If $n > 3$, then, since there is no normal vector that is unique up to sign, the second fundamental form cannot be written as a symmetric bilinear function. It can, however, be defined to be the map $$ \II_p: T_pS\times T_pS \rightarrow N_pS,$$ where if $c$ is a unit speed geodesic through $p$, then $$ \II(c',c') = c''. $$ Here, $N_pS$ consists of all vectors in $\R^n$ that are normal to $T_pS$.
Therefore, if you know the acceleration vector of every unit speed geodesic passing through $p$, you know the second fundamental form $\II$ at $p$.

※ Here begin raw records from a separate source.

Lemma claim_decides_witness :
  ∃ order, uuid_in "o1" = Some order
    ∧ store_claim no_faults 7 "o1" sample_basket sample_stock
      = match claim_verdict order sample_basket sample_stock with
        | Ok _ => (Ok tt, grant 7 order sample_basket sample_stock)
        | Err err => (Err err, sample_stock)
        end.
Proof.
  destruct (sample_uuid_parses "o1" eq_refl) as [order Ho]. exists order. split; [exact Ho|].
  apply (claim_decides 7 " o1" sample_basket "o1" sample_basket sample_stock sample_stock_wf);
    [by apply sample_canonical|exact Ho|by repeat constructor].
Defined.

(** The answer to COMMIT is lost after the server applied it. *)
Definition lost_commit : faults := mkFaults None (λ _, None) None (Some ("broken pipe", true)).
Lemma claim_all_or_nothing_witness :
  let '(r, db) := store_claim lost_commit 7 "o1" sample_basket sample_stock in
  inventory_wf db
  ∧ (r ≠ Ok tt ∧ db = sample_stock
     ∨ (∃ order, uuid_in "o1" = Some order ∧ claim_verdict order sample_basket sample_stock = Ok tt
          ∧ db = grant 7 order sample_basket sample_stock)
       ∧ (r = Ok tt ∨ ∃ text, flt_commit lost_commit = Some (text, true))).
Proof.
  destruct (store_claim _ _ _ _ _) as [r db] eqn:Hc.
  apply (claim_all_or_nothing lost_commit 7 "o1" sample_basket sample_stock);
    [apply sample_stock_wf|apply sample_basket_ok|discriminate|exact Hc].
Defined.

The Theorem Egregium for a surface $S \subset \R^n$ can now be stated as follows: If at $p \in S$, $(e_1,e_2)$ is an orthonormal basis of $T_pS$, then the Gauss curvature at $S$ is $$ K = \II(e_1,e_1)\cdot \II(e_2,e_2) - \II(e_1,e_2)\cdot \II(e_1,e_2). $$ The easiest way to prove this is to using an orthonormal moving frame and compute using differential forms.